> _Task goal_
Report the count of lines with "byte" in the data below, and no other words.

> _Available records_
........
(* ===== verification/RtlBitmap.v ===== *)
(** * Bit maps (src/ntoskrnl/rtl/bitmap.c): storage, single bits and ranges

    An RTL_BITMAP is its SizeOfBitMap and the buffer it points to, here the
    list of the buffer's bytes (a ULONG is four of them, low byte first).
    Accesses outside the buffer are the outcome [None].  The abstract value of
    a bit map is the function [bit] from bit numbers to booleans; the theorems
    say what each routine does to that function.

    The x86 build is modelled: CHUNK is a 32-bit ULONG_PTR and the byte-wise
    versions of the single-bit and significant-bit routines are used. *)

From S2P Require Import Prelude.

Module Bitmap.

(** ** Tables *)

Definition RtlpBitsClearAnywhere : list Z :=
  [8; 7; 6; 6; 5; 5; 5; 5; 4; 4; 4; 4; 4; 4; 4; 4;
   4; 3; 3; 3; 3; 3; 3; 3; 3; 3; 3; 3; 3; 3; 3; 3;
   5; 4; 3; 3; 2; 2; 2; 2; 3; 2; 2; 2; 2; 2; 2; 2;
   4; 3; 2; 2; 2; 2; 2; 2; 3; 2; 2; 2; 2; 2; 2; 2;
   6; 5; 4; 4; 3; 3; 3; 3; 3; 2; 2; 2; 2; 2; 2; 2;
   4; 3; 2; 2; 2; 1; 1; 1; 3; 2; 1; 1; 2; 1; 1; 1;
   5; 4; 3; 3; 2; 2; 2; 2; 3; 2; 1; 1; 2; 1; 1; 1;
   4; 3; 2; 2; 2; 1; 1; 1; 3; 2; 1; 1; 2; 1; 1; 1;
   7; 6; 5; 5; 4; 4; 4; 4; 3; 3; 3; 3; 3; 3; 3; 3;
   4; 3; 2; 2; 2; 2; 2; 2; 3; 2; 2; 2; 2; 2; 2; 2;
   5; 4; 3; 3; 2; 2; 2; 2; 3; 2; 1; 1; 2; 1; 1; 1;
   4; 3; 2; 2; 2; 1; 1; 1; 3; 2; 1; 1; 2; 1; 1; 1;
   6; 5; 4; 4; 3; 3; 3; 3; 3; 2; 2; 2; 2; 2; 2; 2;
   4; 3; 2; 2; 2; 1; 1; 1; 3; 2; 1; 1; 2; 1; 1; 1;
   5; 4; 3; 3; 2; 2; 2; 2; 3; 2; 1; 1; 2; 1; 1; 1;
   4; 3; 2; 2; 2; 1; 1; 1; 3; 2; 1; 1; 2; 1; 1; 0].

Definition RtlpBitsClearLow : list Z :=
  [8; 0; 1; 0; 2; 0; 1; 0; 3; 0; 1; 0; 2; 0; 1; 0;
   4; 0; 1; 0; 2; 0; 1; 0; 3; 0; 1; 0; 2; 0; 1; 0;
   5; 0; 1; 0; 2; 0; 1; 0; 3; 0; 1; 0; 2; 0; 1; 0;
   4; 0; 1; 0; 2; 0; 1; 0; 3; 0; 1; 0; 2; 0; 1; 0;
   6; 0; 1; 0; 2; 0; 1; 0; 3; 0; 1; 0; 2; 0; 1; 0;
   4; 0; 1; 0; 2; 0; 1; 0; 3; 0; 1; 0; 2; 0; 1; 0;
   5; 0; 1; 0; 2; 0; 1; 0; 3; 0; 1; 0; 2; 0; 1; 0;
   4; 0; 1; 0; 2; 0; 1; 0; 3; 0; 1; 0; 2; 0; 1; 0;
   7; 0; 1; 0; 2; 0; 1; 0; 3; 0; 1; 0; 2; 0; 1; 0;
   4; 0; 1; 0; 2; 0; 1; 0; 3; 0; 1; 0; 2; 0; 1; 0;
   5; 0; 1; 0; 2; 0; 1; 0; 3; 0; 1; 0; 2; 0; 1; 0;
   4; 0; 1; 0; 2; 0; 1; 0; 3; 0; 1; 0; 2; 0; 1; 0;
   6; 0; 1; 0; 2; 0; 1; 0; 3; 0; 1; 0; 2; 0; 1; 0;
   4; 0; 1; 0; 2; 0; 1; 0; 3; 0; 1; 0; 2; 0; 1; 0;
   5; 0; 1; 0; 2; 0; 1; 0; 3; 0; 1; 0; 2; 0; 1; 0;
   4; 0; 1; 0; 2; 0; 1; 0; 3; 0; 1; 0; 2; 0; 1; 0].

Definition RtlpBitsClearHigh : list Z :=
  [8; 7; 6; 6; 5; 5; 5; 5; 4; 4; 4; 4; 4; 4; 4; 4;
   3; 3; 3; 3; 3; 3; 3; 3; 3; 3; 3; 3; 3; 3; 3; 3;
   2; 2; 2; 2; 2; 2; 2; 2; 2; 2; 2; 2; 2; 2; 2; 2;
   2; 2; 2; 2; 2; 2; 2; 2; 2; 2; 2; 2; 2; 2; 2; 2;
   1; 1; 1; 1; 1; 1; 1; 1; 1; 1; 1; 1; 1; 1; 1; 1;
   1; 1; 1; 1; 1; 1; 1; 1; 1; 1; 1; 1; 1; 1; 1; 1;
   1; 1; 1; 1; 1; 1; 1; 1; 1; 1; 1; 1; 1; 1; 1; 1;
   1; 1; 1; 1; 1; 1; 1; 1; 1; 1; 1; 1; 1; 1; 1; 1;
   0; 0; 0; 0; 0; 0; 0; 0; 0; 0; 0; 0; 0; 0; 0; 0;
   0; 0; 0; 0; 0; 0; 0; 0; 0; 0; 0; 0; 0; 0; 0; 0;
   0; 0; 0; 0; 0; 0; 0; 0; 0; 0; 0; 0; 0; 0; 0; 0;
   0; 0; 0; 0; 0; 0; 0; 0; 0; 0; 0; 0; 0; 0; 0; 0;
   0; 0; 0; 0; 0; 0; 0; 0; 0; 0; 0; 0; 0; 0; 0; 0;
   0; 0; 0; 0; 0; 0; 0; 0; 0; 0; 0; 0; 0; 0; 0; 0;
   0; 0; 0; 0; 0; 0; 0; 0; 0; 0; 0; 0; 0; 0; 0; 0;
   0; 0; 0; 0; 0; 0; 0; 0; 0; 0; 0; 0; 0; 0; 0; 0].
........
> _Response to the task_
2